The SOL-USDC pool tops the list with the highest APY, underscoring its current dominance on Raydium. SOL-USDT and mSOL-SOL offer strong alternatives with their robust APYs and reasonable TVL. USDC-USDT, despite a lower APY, commands the largest TVL, highlighting its safe haven status.

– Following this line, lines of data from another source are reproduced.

Lemma executor_map_lock_event env k fn its d k' pk :
  supports_initializer env = true →
  EPoolInit k' pk ∈ (Summary.executor_map env k fn its d).2 →
  ∃ c, initializer pk = Some (SetLock c) ∧
       EGetLock c ∈ (Summary.executor_map env k fn its d).2.
Proof.
  unfold supports_initializer, Summary.executor_map, Summary.resolved,
    Summary.pool_arguments.
  intros Hv H. rewrite Hv in *.
  destruct (Summary.with_total its d) as [d1|]; simpl in *; [|in_list].
  destruct (Summary.default_max_workers env) as [n|]; simpl in *;
    [|in_list; done].
  destruct (default (VClass tqdm_auto) (d1 !! "tqdm_class"))
    as [| | | |c|]; simpl in *; try (in_list; done).
  exists c.
  destruct (check_max_workers _); simpl in *.
  - split; [|right; by left]. in_list; by simplify_eq.
  - split; [|right; by left]. in_list; try by simplify_eq.
    apply in_pool_events in H as [?|[?|(? & _ & ?)]]; done.
Qed.

Lemma call_lock_event env k fn its d h c :
  EGetLock c ∈ trace (call env k fn its d h).2 →
  supports_initializer env = true.
Proof.
  intros [Hw|(d' & Hcopy & Hev)]%call_event.
  { by destruct (warning_only_warns _ _ _ _ _ Hw). }
  destruct (executor_map_events _ _ _ _ _ _ Hev)
    as (d1 & Hd1 & [?|(n & Hn & H)]); [done|]. simpl in H.
  by destruct H as [(c' & Hv & _ & ?)|[(c' & _ & _ & ?)|
    [(_ & ?)|[?|[?|(c' & _ & ?)]]]]].
Qed.

(** The class a call displays with: the caller's [tqdm_class], or
    [tqdm.auto.tqdm]. *)
Lemma copied_class d d' c :
  dict_copy d d' →
  default (VClass tqdm_auto) (d' !! "tqdm_class") = VClass c →
  d !! "tqdm_class" = Some (VClass c) ∨
  (d !! "tqdm_class" = None ∧ c = tqdm_auto).
Proof.
  intros Hcopy. specialize (Hcopy "tqdm_class").
  destruct Hcopy as [x y Hxy|]; simpl; intros Hc; [left|right; by simplify_eq].
  subst y. destruct x; simpl in Hxy; try by simplify_eq.
  by destruct Hxy.
Qed.

(** C8.  Where the pool takes an initializer (Python 3.7 and later), every
    pool the call builds is built with [initializer = tqdm_class.set_lock]
    and [initargs = (tqdm_class.get_lock(),)], for the display class the
    call uses, whose lock was asked for; where it does not, the pool is
    built with [max_workers] alone and the lock is never asked for. *)
Theorem pool_shares_the_display_lock env k fn its
    (options : gmap string pyval) h k' pk :
  let evs := trace (call env k fn its options h).2 in
  EPoolInit k' pk ∈ evs →
  if supports_initializer env
  then ∃ c,
         (options !! "tqdm_class" = Some (VClass c) ∨
          options !! "tqdm_class" = None ∧ c = tqdm_auto) ∧
         initializer pk = Some (SetLock c) ∧
         initargs pk = Some [ClassLock c] ∧
         EGetLock c ∈ evs
  else initializer pk = None ∧ initargs pk = None ∧ ∀ c, EGetLock c ∉ evs.
Proof.
  intros evs Hev.
  destruct (call_pool_event _ _ _ _ _ _ _ _ Hev)
    as (d' & n & Hcopy & _ & _ & _ & Hinit).
  destruct (supports_initializer env) eqn:Hv.
  - destruct Hinit as (c & Hc & Hi & Ha). exists c.
    split; [by eapply copied_class|]. split; [done|]. split; [done|].
    subst evs.
    destruct (call_run env k fn its options h)
      as [_ [(_ & Ht & _)|(d'' & _ & _ & Ht)]]; rewrite Ht in Hev |- *.
    { by destruct (warning_only_warns _ _ _ _ _ Hev). }
    apply elem_of_app in Hev as [Hw|Hev].
    { by destruct (warning_only_warns _ _ _ _ _ Hw). }
    destruct (executor_map_lock_event _ _ _ _ _ _ _ Hv Hev) as (c' & Hi' & Hl).
    rewrite Hi in Hi'. simplify_eq. apply elem_of_app. by right.
  - destruct Hinit as [Hi Ha]. split; [done|]. split; [done|].
    intros c Hc. apply call_lock_event in Hc. congruence.
Qed.

Lemma pool_shares_the_display_lock_witness :
  EPoolInit ProcessPoolExecutor
    (PoolKwargs (VInt 12) (Some (SetLock 5)) (Some [ClassLock 5])) ∈
    trace (call Sample.env ProcessPoolExecutor Sample.double
             [Sample.three] Sample.with_class ∅).2 ∧
  EGetLock 5 ∈
    trace (call Sample.env ProcessPoolExecutor Sample.double
             [Sample.three] Sample.with_class ∅).2.
Proof.
  assert (EPoolInit ProcessPoolExecutor
            (PoolKwargs (VInt 12) (Some (SetLock 5)) (Some [ClassLock 5])) ∈
          trace (call Sample.env ProcessPoolExecutor Sample.double
                   [Sample.three] Sample.with_class ∅).2) as Hev.
  { vm_compute. do 2 right. left. }
  split; [exact Hev|].
  pose proof (pool_shares_the_display_lock Sample.env ProcessPoolExecutor
                Sample.double [Sample.three] Sample.with_class ∅ _ _ Hev)
    as H.
  change (supports_initializer Sample.env) with true in H.
  destruct H as (c & _ & Hc & _ & Hlock). simpl in Hc. by simplify_eq.
Defined.

(** C9.  A call leaves the caller's dictionary [tqdm_kwargs] and every
    other object that was in the store as it found them, whether it
    returns or raises: the pops and the default [total] land in the deep
    copy, a dictionary that did not exist before. *)
Theorem caller_dictionary_untouched env k fn its tqdm_kwargs σ
    (d : gmap string pyval) :
  heap σ !! tqdm_kwargs = Some (ODict d) →
  let after := heap (_executor_map env k fn its tqdm_kwargs σ).2 in
  let after_entry := heap (adapter env k fn its tqdm_kwargs σ).2 in
  (heap σ ⊆ after ∧ after !! tqdm_kwargs = Some (ODict d)) ∧
  (heap σ ⊆ after_entry ∧ after_entry !! tqdm_kwargs = Some (ODict d)).
Proof.
  intros Hl after after_entry.
  assert (heap σ ⊆ after) as Hsub.
  { subst after.
    destruct (executor_map_run env k fn its tqdm_kwargs σ d Hl)
      as (hf & Hsub & [[-> _]|(d' & _ & ->)]); done. }
  assert (heap σ ⊆ after_entry) as Hsub'.
  { subst after_entry. rewrite (adapter_unpacked env k fn its _ d σ Hl).
    by destruct (unpacked_run env k fn its tqdm_kwargs d
                   (log (Summary.warning env k its d) σ) Hl) as [? _]. }
  split; (split; [done|by eapply lookup_weaken]).
Qed.

Lemma caller_dictionary_untouched_witness :
  heap Sample.caller !! 0 = Some (ODict Sample.tqdm_kwargs) ∧
  heap Sample.caller ⊆
    heap (_executor_map Sample.env ThreadPoolExecutor Sample.double
            [Sample.three] 0 Sample.caller).2.
Proof.
  assert (heap Sample.caller !! 0 = Some (ODict Sample.tqdm_kwargs)) as Hl
    by by vm_compute.
  split; [exact Hl|].
  pose proof (caller_dictionary_untouched Sample.env ThreadPoolExecutor
                Sample.double [Sample.three] 0 Sample.caller
                Sample.tqdm_kwargs Hl) as H.
  cbv zeta in H. by destruct H as [[H _] _].
Defined.

Example pops_land_in_the_copy :
  heap (_executor_map Sample.env ThreadPoolExecutor Sample.double
          [Sample.three] 0 Sample.caller).2 =
  {[ 0 := ODict Sample.tqdm_kwargs;
     1 := OList [VStr "loss"];
     2 := ODict {[ "postfix" := VRef 3; "total" := VInt 3 ]};
     3 := OList [VStr "loss"] ]}.
Proof. vm_compute. reflexivity. Qed.



(** * Further properties of the adapter *)

(** ** The order of the steps *)

Ltac in_order :=
  simpl;
  repeat match goal with
         | |- StronglySorted _ _ => constructor
         | |- Forall _ _ => constructor
         end; simpl; lia.

(** The events of [_executor_map] come in the order of its lines, none
    of them twice. *)
Lemma executor_map_steps env k fn its d :
  StronglySorted lt (step <$> (Summary.executor_map env k fn its d).2) ∧
  Forall (λ ev, 1 ≤ step ev) (Summary.executor_map env k fn its d).2.
Proof.
  unfold Summary.executor_map, Summary.resolved, Summary.pool_arguments,
    Summary.in_pool.
  repeat case_match; simplify_eq; split; in_order.
Qed.

(** Every pool event of [_executor_map] is about the pool kind it was
    called with. *)
Lemma executor_map_pool_kind env k fn its d ev :
  ev ∈ (Summary.executor_map env k fn its d).2 →
  match ev with
  | EPoolInit k' _ | EPoolMap k' _ | EPoolShutdown k' => k' = k
  | EWarn _ _ => False
  | _ => True
  end.
Proof.
  intros Hev.
  destruct (executor_map_events _ _ _ _ _ _ Hev)
    as (d1 & _ & [->|(n & _ & H)]); [done|]. simpl in H.
  by destruct H as [(c & _ & _ & ->)|[(c & _ & _ & ->)|
    [(_ & ->)|[->|[->|(c & _ & ->)]]]]].
Qed.

(** The warning, when there is one, is one event of [process_map]. *)
Lemma warning_cases env k its d :
  Summary.warning env k its d = [] ∨
  k = ProcessPoolExecutor ∧ its ≠ [] ∧ d !! "chunksize" = None ∧
  let n := max_list ((λ it, length_hint env it 0) <$> its) in
  1000 ≤ n ∧ Summary.warning env k its d = [EWarn "RuntimeWarning" n].
Proof.
  unfold Summary.warning. destruct k; [by left|].
  case_bool_decide as Hits; [by left|].
  destruct (decide (is_Some (d !! "chunksize"))) as [Hc|Hc]; [by left|].
  apply eq_None_not_Some in Hc.
  destruct (decide (1000 ≤ _)); [right|by left]. done.
Qed.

Analyst Take: What’s Driving the Data

Raydium’s SOL-USDC pool leads with an impressive APY of 45.20%, driven by high trading volumes and fee generation. The SOL-USDT pool follows, benefiting from stablecoin demand and Solana’s throughput. The mSOL-SOL pair illustrates staking derivatives’ growing role in maintaining liquidity without sacrificing staking rewards. Meanwhile, the RAY-SOL pool reflects Raydium’s token-specific incentives, although its lower TVL could imply higher volatility. Lastly, USDC-USDT’s lower APY but high TVL indicates its role as a stable, albeit less rewarding, liquidity option.

Current Opportunities

1
Maximize yield with SOL-USDC.

This pool’s high APY rewards LPs seeking aggressive returns. Allocate funds here to capitalize on Solana’s volatile market dynamics.

2
Leverage stablecoins in USDC-USDT.

While APY is modest, this pool’s significant TVL suggests stability. Ideal for investors preferring lower risk exposure.

3
Diversify with mSOL-SOL.

Benefit from dual staking rewards and liquidity provision. This strategy balances yield and token staking benefits.

Risk Assessment

Impermanent loss remains a critical risk, especially in volatile pairs like SOL-USDC. Raydium’s protocol stability is generally strong, but smart contract risks persist. High APY pools often signal increased volatility and potential for rapid condition changes.

The Bottom Line

Liquidity providers should balance high APY opportunities with risk management, considering both market volatility and protocol reliability. Diversification across different pool types can mitigate specific risks while optimizing returns.